━━ GIVEN DATA

(** * SWAPI explorer: list normalisation, view state and reference handling

    A shallow embedding of the data and view-state logic of the catalog
    explorer: the Catalog Client ([src/api/swapi.ts]), the list page
    ([ResourceList]) and the detail page ([ResourceDetail], [RelatedItem]).

    JavaScript values are modelled as they exist at run time: the list page
    duck-types the response ([data: any]), so responses are values of
    [JsVal], property reads can throw, and [||] is truthiness-directed. *)

From Stdlib Require Import ZArith Lia Ascii.
From stdpp Require Import base option list strings gmap.

Set Warnings "-register-all".

(** ** JavaScript values *)

Module Js.

(** Run-time values: the JSON values, [undefined], and the members every
    object inherits from [Object.prototype] ([JBuiltin]: a built-in function,
    or for [__proto__] the prototype object).  A [JBuiltin] is never part of
    a response; the program only ever tests one for truthiness, and the own
    properties of functions are not modelled.  Numbers are the integers: the
    program only reads counts ([total_records], [total_pages], [length]) and
    time stamps. *)
Inductive JsVal : Type :=
| JUndefined
| JNull
| JBool (b : bool)
| JNum (n : Z)
| JStr (s : string)
| JArr (xs : list JsVal)
| JObj (fields : gmap string JsVal)
| JBuiltin (k : string).

(** An object literal. *)
Definition obj (fields : list (string * JsVal)) : JsVal :=
  JObj (list_to_map fields).

(** [ToBoolean]: the values for which [if (v)] takes the else branch are
    [undefined], [null], [false], [0] and the empty string. *)
Definition truthy (v : JsVal) : bool :=
  match v with
  | JUndefined | JNull => false
  | JBool b => b
  | JNum n => negb (n =? 0)%Z
  | JStr s => negb (String.eqb s "")
  | JArr _ | JObj _ | JBuiltin _ => true
  end.

(** [a || b] once both operands are values. *)
Definition js_or (a b : JsVal) : JsVal := if truthy a then a else b.

Definition nullish (v : JsVal) : bool :=
  match v with JUndefined | JNull => true | _ => false end.

Definition isArray (v : JsVal) : bool :=
  match v with JArr _ => true | _ => false end.

(** Thrown values: the language's own [TypeError] and the rejection of an
    HTTP request by the transport (axios). *)
Inductive Exn : Type :=
| TypeError (msg : string)
| HttpError (status : option Z) (msg : string).

Inductive Result (A : Type) : Type :=
| Ok (a : A)
| Throw (e : Exn).
Arguments Ok {A} a.
Arguments Throw {A} e.

#[export] Instance Result_ret : MRet Result := λ A a, Ok a.
#[export] Instance Result_bind : MBind Result := λ A B f r,
  match r with Ok a => f a | Throw e => Throw e end.

(** [xs.map(f)] for a callback that may throw: the first exception aborts
    the traversal. *)
Fixpoint mapR {A B} (f : A → Result B) (xs : list A) : Result (list B) :=
  match xs with
  | [] => Ok []
  | x :: xs' => y ← f x; ys ← mapR f xs'; mret (y :: ys)
  end.

(** Property names every object literal inherits from [Object.prototype]
    (ECMAScript, with the Annex B accessors all browsers ship).  Each of them
    is bound to a function, or for [__proto__] to the prototype object. *)
Definition objectPrototypeKeys : list string :=
  [ "constructor"; "hasOwnProperty"; "isPrototypeOf"; "propertyIsEnumerable";
    "toLocaleString"; "toString"; "valueOf"; "__proto__";
    "__defineGetter__"; "__defineSetter__"; "__lookupGetter__";
    "__lookupSetter__" ].

Definition inherited (k : string) : bool :=
  bool_decide (k ∈ objectPrototypeKeys).

(** A member found on the prototype chain when there is no own property:
    the names of [Object.prototype] are bound, every other name is
    [undefined].  (The prototypes of arrays, strings and numbers add methods
    of their own; the program reads none of them.) *)
Definition fromPrototype (k : string) : JsVal :=
  if inherited k then JBuiltin k else JUndefined.

(** [fields[k]] on an object with the own properties [fields]. *)
Definition lookupMember (fields : gmap string JsVal) (k : string) : JsVal :=
  match fields !! k with
  | Some v => v
  | None => fromPrototype k
  end.

(** The read [v.k].  Reading a property of [undefined] or [null] throws; an
    array and a string have [length]; an object yields its own field, else
    what the prototype chain gives. *)
Definition get (v : JsVal) (k : string) : Result JsVal :=
  match v with
  | JUndefined | JNull =>
      Throw (TypeError ("Cannot read properties of undefined (reading '" +:+ k +:+ "')"))
  | JObj fields => Ok (lookupMember fields k)
  | JArr xs =>
      if String.eqb k "length" then Ok (JNum (Z.of_nat (length xs)))
      else Ok (fromPrototype k)
  | JStr s =>
      if String.eqb k "length" then Ok (JNum (Z.of_nat (String.length s)))
      else Ok (fromPrototype k)
  | JBool _ | JNum _ | JBuiltin _ => Ok (fromPrototype k)
  end.

(** The test ['k' in v].  It throws on a primitive; on an object it also
    sees the inherited names.  For arrays only [length] and the names of
    [Object.prototype] are modelled (the program tests no index and no
    array method). *)
Definition has_in (k : string) (v : JsVal) : Result bool :=
  match v with
  | JObj fields => Ok (bool_decide (is_Some (fields !! k)) || inherited k)
  | JArr _ => Ok (String.eqb k "length" || inherited k)
  | JBuiltin _ => Ok (inherited k)
  | _ => Throw (TypeError ("Cannot use 'in' operator to search for '" +:+ k +:+ "'"))
  end.

End Js.

Export Js.

(** ** The list page: [ResourceList] *)

Module ResourceList.

(** [data && 'result' in data && Array.isArray(data.result)], as the
    condition of an [if]. *)
Definition isSearchResponse (data : JsVal) : Result bool :=
  if truthy data then
    b ← has_in "result" data;
    if b : bool then r ← get data "result"; mret (isArray r) else mret false
  else mret false.

(** [data && 'results' in data && Array.isArray(data.results)]. *)
Definition isPaginatedResponse (data : JsVal) : Result bool :=
  if truthy data then
    b ← has_in "results" data;
    if b : bool then r ← get data "results"; mret (isArray r) else mret false
  else mret false.

(** The callback of [data.result.map]: a search result item is reshaped into
    [{ uid, name, url }] with
    [name: properties.name || properties.title || 'Unknown']. *)
Definition toListItem (item : JsVal) : Result JsVal :=
  properties ← get item "properties";
  uid ← get item "uid";
  name ← get properties "name";
  name' ← (if truthy name then mret name
           else title ← get properties "title";
                mret (js_or title (JStr "Unknown")));
  url ← get properties "url";
  mret (JObj (<["uid" := uid]> (<["name" := name']> (<["url" := url]> ∅)))).

Definition arrayItems (v : JsVal) : list JsVal :=
  match v with JArr xs => xs | _ => [] end.

(** [getItems]: the rows of the page.  [data] is [undefined] until the query
    has produced a response. *)
Definition getItems (data : JsVal) : Result (list JsVal) :=
  if negb (truthy data) then mret []
  else
    s ← isSearchResponse data;
    if s : bool then
      r ← get data "result";
      mapR toListItem (arrayItems r)
    else
      p ← isPaginatedResponse data;
      if p : bool then r ← get data "results"; mret (arrayItems r)
      else mret [].

(** [getTotalRecords]. *)
Definition getTotalRecords (data : JsVal) : Result JsVal :=
  if negb (truthy data) then mret (JNum 0)
  else
    s ← isSearchResponse data;
    if s : bool then
      r ← get data "result";
      get r "length"
    else
      p ← isPaginatedResponse data;
      if p : bool then get data "total_records"
      else mret (JNum 0).

(** [getTotalPages]: search results are not paginated by the API. *)
Definition getTotalPages (data : JsVal) : Result JsVal :=
  if negb (truthy data) then mret (JNum 0)
  else
    s ← isSearchResponse data;
    if s : bool then mret (JNum 1)
    else
      p ← isPaginatedResponse data;
      if p : bool then get data "total_pages"
      else mret (JNum 0).

(** The name shown for a row: [item.name]. *)
Definition displayName (item : JsVal) : JsVal :=
  match item with
  | JObj fields => lookupMember fields "name"
  | _ => JUndefined
  end.

(** A search result item as [SearchResultItem<T>] declares it: an object
    carrying a [properties] object. *)
Definition hasProperties (item : JsVal) : Prop :=
  ∃ props, get item "properties" = Ok props ∧ nullish props = false.

(** The fallback chain of the specification: name, else title, else the
    literal ["Unknown"]. *)
Definition nameTitleUnknown (name title : JsVal) : JsVal :=
  if truthy name then name
  else if truthy title then title
  else JStr "Unknown".

(** The relation between a search result item and the row made from it. *)
Definition rowOf (item out : JsVal) : Prop :=
  ∃ props n t,
    get item "properties" = Ok props ∧
    get props "name" = Ok n ∧ get props "title" = Ok t ∧
    displayName out = nameTitleUnknown n t.
(** * Bulls and Cows: the entropy-guided solver and the scoring function

    A shallow embedding of [Bulls_and_Cows_Computer_Guessing.py] and of the
    scoring function of [Bulls_and_Cows_User_Guessing.py], followed by the
    properties of the scorer, the candidate filter, the entropy estimator and
    the guess selector.

    Conventions of the embedding:
    - a Python [str] is a [string] and its characters are [ascii]: the
      programs handle digit strings; [list(s)] is [list_ascii_of_string s];
    - a Python [int] is a [Z];
    - a Python [float] is a real number: the arithmetic of
      [calculate_entropy] and [find_best_guess] is exact here, rounding is
      not modelled;
    - a computation that can raise ([IndexError] on [l[i]], [ValueError] on
      [l.index(x)] and on [math.log2] of a non-positive number) returns an
      [option], [None] standing for the exception;
    - a [dict] is an association list in insertion order, which is the order
      in which Python iterates over it. *)

From Stdlib Require Import ZArith List Ascii String Reals Lra Lia.
From stdpp Require Import base option list gmap strings.

(** ** Python prelude *)

Module Py.

(** [for x in xs: st = body(st, x)], stopping at the first exception. *)
Fixpoint for_each {S A : Type} (body : S → A → option S) (xs : list A) (st : S)
    : option S :=
  match xs with
  | [] => Some st
  | x :: xs' => st' ← body st x; for_each body xs' st'
  end.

━━━━

Your reply is to repeat, unchanged, the lines above running from the one with "condition of an [if]. *)" up to and including the one with "has produced a response. *)".

RESULT FOR THIS TASK:
    condition of an [if]. *)
Definition isSearchResponse (data : JsVal) : Result bool :=
  if truthy data then
    b ← has_in "result" data;
    if b : bool then r ← get data "result"; mret (isArray r) else mret false
  else mret false.

(** [data && 'results' in data && Array.isArray(data.results)]. *)
Definition isPaginatedResponse (data : JsVal) : Result bool :=
  if truthy data then
    b ← has_in "results" data;
    if b : bool then r ← get data "results"; mret (isArray r) else mret false
  else mret false.

(** The callback of [data.result.map]: a search result item is reshaped into
    [{ uid, name, url }] with
    [name: properties.name || properties.title || 'Unknown']. *)
Definition toListItem (item : JsVal) : Result JsVal :=
  properties ← get item "properties";
  uid ← get item "uid";
  name ← get properties "name";
  name' ← (if truthy name then mret name
           else title ← get properties "title";
                mret (js_or title (JStr "Unknown")));
  url ← get properties "url";
  mret (JObj (<["uid" := uid]> (<["name" := name']> (<["url" := url]> ∅)))).

Definition arrayItems (v : JsVal) : list JsVal :=
  match v with JArr xs => xs | _ => [] end.

(** [getItems]: the rows of the page.  [data] is [undefined] until the query
    has produced a response. *)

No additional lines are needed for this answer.